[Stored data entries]
Lemma rw_build iters bs : newIterator 0 (top rw_cd) (bot rw_cd) = Some iters ->
  build_splits rw_opts rw_levels rw_cd rw_be tb_opts (merge_all false iters) (splits rw_cd) rw_reads = Some bs ->
  Forall (buildable rw_be) bs /\ (length bs <= 3)%nat.
Proof.
  intros E Eb. vm_compute in E. injection E as <-. vm_compute in Eb. injection Eb as <-.
  split; [|cbn; lia]. apply Forall_singleton. split; [|done]. split; [by vm_compute..|done|].
  intros f index n -> Hb.
  apply (f_equal (from_option (fun p => len p.1) 0)) in Hb. cbn [from_option fst] in Hb.
  rewrite <- Hb. by vm_compute.
Qed.

Lemma rw_stored : Forall stored_ok (picked rw_cd).
Proof. apply (bool_decide_eq_true_1 (Forall stored_ok (picked rw_cd))). vm_compute. reflexivity. Qed.

Lemma rw_fresh i t : holds (lc_levels rw_levels) i t -> ID t ∉ [10; 11; 12].
Proof.
  intros (h & Hh & Ht). rewrite !elem_of_cons, elem_of_nil.
  destruct i as [|[|[|i]]]; [injection Hh as <-..|done]; cbn in Ht; rewrite !elem_of_cons, elem_of_nil in Ht;
    destruct_or! Ht; subst; cbn; lia.
Qed.

Lemma rw_newer k v0 vs0 v vs rd : (KeyWithTs k v0, vs0) ∈ picked rw_cd ->
  rd ∈ rw_reads -> v0 <= rd.1 -> 0 < v <= MaxUint64 ->
  ((KeyWithTs k v, vs) ∈ concat (getMemTables false rw_mem []) \/
   exists i t, (i <= 1)%nat /\ holds (lc_levels rw_levels) i t /\ unpicked rw_cd i t /\
     (KeyWithTs k v, vs) ∈ entries t) -> v0 < v.
Proof.
  intros H0 Hrd Hle Hv Hab. apply list_elem_of_singleton in Hrd as ->. cbn [fst] in Hle.
  assert ((KeyWithTs k v, vs) ∈ rw_mem ++ entries rw_d) as Hin.
  { apply elem_of_app. destruct Hab as [Hab|(i & t & Hi & Ht & Hu & Hx)]; [left|right].
    - cbn [getMemTables reverse rev_append concat app] in Hab. by rewrite app_nil_r in Hab.
    - by rewrite (rw_above i t Hi Ht Hu) in Hx. }
  apply (newer_check (picked rw_cd) (rw_mem ++ entries rw_d) ltac:(by vm_compute) k v0 vs0 v vs); try done.
  - intros ->. pose proof rw_stored as Hs. rewrite Forall_forall in Hs.
    destruct (Hs _ H0) as (_ & _ & [Hk _] & _). unfold key_ok, len in Hk. cbn [fst] in Hk.
    rewrite KeyWithTs_length in Hk. cbn in Hk. lia.
  - unfold MaxUint64. lia.
Qed.

Lemma rw_gap t : holds (lc_levels rw_levels) 1 t -> unpicked rw_cd 1 t ->
  Forall (fun x => compareKeys x.1 (Smallest t) = Lt) (picked rw_cd) \/
  Forall (fun x => compareKeys (Biggest t) x.1 = Lt) (picked rw_cd).
Proof.
  intros Ht [_ Hu]. destruct (rw_holds_next t Ht) as [->| ->].
  - exfalso. apply (Hu eq_refl). apply (bool_decide_eq_true_1 (ID rw_c ∈ ID <$> bot rw_cd)). by vm_compute.
  - left. apply (bool_decide_eq_true_1 (Forall _ _)). vm_compute. reflexivity.
Qed.

Lemma rw_splits : splits_from (KeyWithTs [x61] MaxUint64) (splits rw_cd) /\
  (KeyWithTs [x61] MaxUint64 = [] \/
   Forall (fun x => compareKeys x.1 (KeyWithTs [x61] MaxUint64) <> Lt) (picked rw_cd)).
Proof.
  split.
  - assert (splits rw_cd = [mkKR (KeyWithTs [x61] MaxUint64) [] false 0]) as -> by (vm_compute; reflexivity).
    constructor.
  - right. apply (bool_decide_eq_true_1 (Forall _ _)). vm_compute. reflexivity.
Qed.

What is being asked ▸ Go through the records above, find every line with the word "getMemTables", and list those lines.

Answer area ▸
  ((KeyWithTs k v, vs) ∈ concat (getMemTables false rw_mem []) \/
    - cbn [getMemTables reverse rev_append concat app] in Hab. by rewrite app_nil_r in Hab.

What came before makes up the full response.